(* ===== verification/Auth.v ===== *)
(** Identity and the gate: the authenticators of internal/api (auth.go, jwtauth.go,
    authconfig.go) over the tokens of [Access], and the dispatch of server.go that admits a
    request to its handler.

    The theorems say who a handler is ever run for, that a revoked token never comes back,
    what a seeding leaves behind, and how often the use of a token is written. *)
From Stdlib Require Import ZArith Lia Ascii String.
From stdpp Require Import strings gmap sorting.
From S2P Require Import Prelude GoStrings Json Access.
Import Json.
Open Scope string_scope.
Open Scope list_scope.
Open Scope Z_scope.

Module Auth.
Import Access.

(** The moment of a request: the clock in nanoseconds, the database's in milliseconds, whether
    the database answers and whether a write of use lands. *)
Record moment := mkMoment { now : Z; nowMillis : Z; reachable : bool; writable : bool }.

(** The tokens, and one server's throttle. *)
Record store := mkStore { tokens : table; lastTouch : gmap string Z }.

(** [Authenticate]: an error is a failure to decide, no principal is not mine. *)
Definition Authenticator := moment -> store -> string -> store * result unit (option Principal).

Fixpoint chainAuth (auths : list Authenticator) : Authenticator := fun m s credential =>
  match auths with
  | [] => (s, Ok None)
  | a :: auths =>
      match a m s credential with
      | (s, Err e) => (s, Err e)
      | (s, Ok (Some p)) => (s, Ok (Some p))
      | (s, Ok None) => chainAuth auths m s credential
      end
  end.
Definition Chain (auths : list Authenticator) : Authenticator :=
  match auths with [a] => a | _ => chainAuth auths end.

(** * Tokens *)

Definition touchInterval : Z := 60 * 1000000000.

Definition touch (m : moment) (id : string) (s : store) : store :=
  if match lastTouch s !! id with Some last => now m - last <? touchInterval | None => false end then s
  else mkStore (if writable m then TouchToken id (now m / 1000000) (tokens s) else tokens s) (<[id := now m]> (lastTouch s)).

Section Modes.
Context (HashToken : string -> string).

Definition TokenAuth : Authenticator := fun m s credential =>
  if String.eqb credential "" then (s, Ok None)
  else if negb (HasPrefix credential TokenPrefix) then (s, Ok None)
  else if negb (reachable m) then (s, Err tt)
  else match LookupToken HashToken credential (nowMillis m) (tokens s) with
       | None => (s, Ok None)
       | Some r =>
           (touch m (tk_ID r) s,
            Ok (Some (mkPrincipal (if String.eqb (tk_Label r) "" then tk_ID r else tk_Label r)
                        ((fun p => mkGrant p None) <$> tk_perms r) "token")))
       end.

(** * Signed tokens *)

Record JWTModeConfig := mkJWT { Issuer : string; Audience : string; Secret : string; SecretFile : string; Leeway : Z }.
Definition minSecretBytes : Z := 32.
Definition DefaultJWTIssuer : string := "genroc-ui".
Definition DefaultJWTAudience : string := "genroc".

Inductive jwt_error := BothSecrets | SecretUnreadable | NoSecret | SecretShort (n : Z).
Definition resolveSecret (readFile : string -> option string) (j : JWTModeConfig) : result jwt_error string :=
  if negb (String.eqb (Secret j) "") && negb (String.eqb (SecretFile j) "") then Err BothSecrets
  else secret ← (if String.eqb (SecretFile j) "" then Ok (Secret j)
                 else TrimSpace <$> of_option SecretUnreadable (readFile (SecretFile j)));
       if String.eqb secret "" then Err NoSecret
       else let n := Z.of_nat (String.length secret) in if n <? minSecretBytes then Err (SecretShort n) else Ok secret.

(** [Validate] fills the defaults; a JWT authenticator is made of the filled configuration. *)
Definition with_defaults (j : JWTModeConfig) : JWTModeConfig :=
  mkJWT (if String.eqb (Issuer j) "" then DefaultJWTIssuer else Issuer j)
    (if String.eqb (Audience j) "" then DefaultJWTAudience else Audience j) (Secret j) (SecretFile j) (Leeway j).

# # # # #

◆ **TRY IT**:
Please give again the lines above between the line holding "the database answers" and the line holding "(** The tokens, and one server's throttle. *)", inclusive, exactly as they are and with nothing added.

◆ **YOUR RESPONSE**:
    the database answers and whether a write of use lands. *)
Record moment := mkMoment { now : Z; nowMillis : Z; reachable : bool; writable : bool }.

(** The tokens, and one server's throttle. *)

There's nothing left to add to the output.